Minimizing cycle time in large robotic cells

We solve scheduling problems for a Texas-based company called FSI International Inc. that designs and manufactures robotic cells for semiconductor wafer fabrication companies. A robotic cell contains several processing stations served by a robot, repetitively producing a set of identical parts. Processing constraints define the cell to be an m-stage flowshop, i.e., each part is processed in it through an identical sequence of m processing stages. The robot acts as a material handling device transferring parts between stages. The objective is to find a robot moves sequence that minimizes the average time to produce a part. We study three robotic cell configurations that are used by FSI and other designers of robotic cells. It is shown that a well known cyclic solution, referred to as downhill permutation achieves optimal solutions for practically relevant problem instances of the simplest robotic cell configuration.
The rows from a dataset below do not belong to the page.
(** ** Trailing drawdown *)

(** The trailing-drawdown rule on a started account with broker-reported
    equity, with [trail] its trail amount and the floor that far below the
    highest equity seen: it liquidates exactly below the floor, warns in the
    lowest fifth of the trail above it, and passes higher up. *)
Theorem trailing_drawdown_verdict params fr ctx equity bal trail
    (Htrail : TrailingDrawdownRule_effective_trail_money params ctx = Ret (Some trail))
    (Hfit : Fits 21 10 trail) (Hamt : AmountsFit (ctx_account ctx)) (Heq : MoneyFits equity)
    (Hstart : RuleContext_require_started ctx = true)
    (Hbroker : ctx_equity_input ctx = BrokerReported equity bal) :
  let floor := (dval (acc_peak_equity (ctx_account ctx)) - dval trail)%Q in
  let warn := (floor + dval trail * (1 # 5))%Q in
  ∃ v, TrailingDrawdownRule_evaluate params fr ctx = Ret v
    ∧ ((dval equity < floor)%Q → ∃ x, v = VLiquidate x)
    ∧ ((floor <= dval equity)%Q → (dval equity < warn)%Q → ∃ x, v = VEarlyWarning x)
    ∧ ((floor <= dval equity)%Q → (warn <= dval equity)%Q → v = VPass).
Proof.
  intros floor warn. unfold TrailingDrawdownRule_evaluate, RuleContext_require_broker_equity.
  rewrite Htrail, Hstart, Hbroker. simpl.
  destruct (dsub_fits 21 10 _ _ _ _ _ _ (af_peak_equity _ Hamt) Hfit) as (f & -> & Ef & Ff); [lia|].
  simpl. destruct (dec_ltb equity f) eqn:Elt; dec_bool; rewrite Ef in Elt; fold floor in Elt.
  - destruct (dsub_fits 22 10 _ _ _ _ _ _ Ff Heq) as (br & -> & _ & Fb); [lia|]. simpl.
    edestruct (with_breach_total 23 10 21 10) as (x & -> & Hx); [done..|lia|]. simpl.
    eexists. split; [done|]. split_and!; intros; [by eauto|exfalso..];
      by apply (Qlt_not_le (dval equity) floor).
  - assert (F2 : Fits 1 1 (dec_new 2 1)) by (apply Fits_new; [by vm_compute|lia..]).
    destruct (dmul_fits _ _ _ _ _ _ Hfit F2) as (w & -> & Ew & Fw); [lia|]. simpl.
    destruct (dadd_fits 23 11 _ _ _ _ _ _ Ff Fw) as (wf & -> & Ewf & Fwf); [simpl; lia|]. simpl.
    assert (E : (dval wf == warn)%Q).
    { assert (E2 : (dval (dec_new 2 1) == 1 # 5)%Q)
        by (rewrite dec_new_spec by (done || lia); reflexivity).
      rewrite Ewf, Ew, Ef, E2. reflexivity. }
    destruct (dec_ltb equity wf) eqn:Elt2; dec_bool; rewrite E in Elt2.
    + destruct (dsub_fits 24 11 _ _ _ _ _ _ Fwf Heq) as (br & -> & _ & Fb); [lia|]. simpl.
      edestruct (with_breach_total 25 11 21 10) as (x & -> & Hx); [done..|lia|]. simpl.
      eexists. split; [done|]. split_and!; intros; [exfalso|by eauto|exfalso];
        [by apply (Qlt_not_le (dval equity) floor)|by apply (Qlt_not_le (dval equity) warn)].
    + eexists. split; [done|]. split_and!; intros; [exfalso|exfalso|done];
        [by apply (Qlt_not_le (dval equity) floor)|by apply (Qlt_not_le (dval equity) warn)].
Qed.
For other configurations, we define a new class of cyclic schedule of robot moves called Least Common Multiple (LCM) cycles that are simple and easy to understand and implement. Metaheuristic algorithms are then devised to find the best LCM-cycle, where each cyclic schedule is evaluated through linear programming. These algorithms are considerably superior to the heuristic currently being used at FSI and improvements could amount to several million dollars per year for FSI's clients. We also establish theoretical lower bounds on the average time to produce a part. Subsequently, through extensive computational experiments, we show that the proposed metaheuristic solutions are very close to optimal solutions.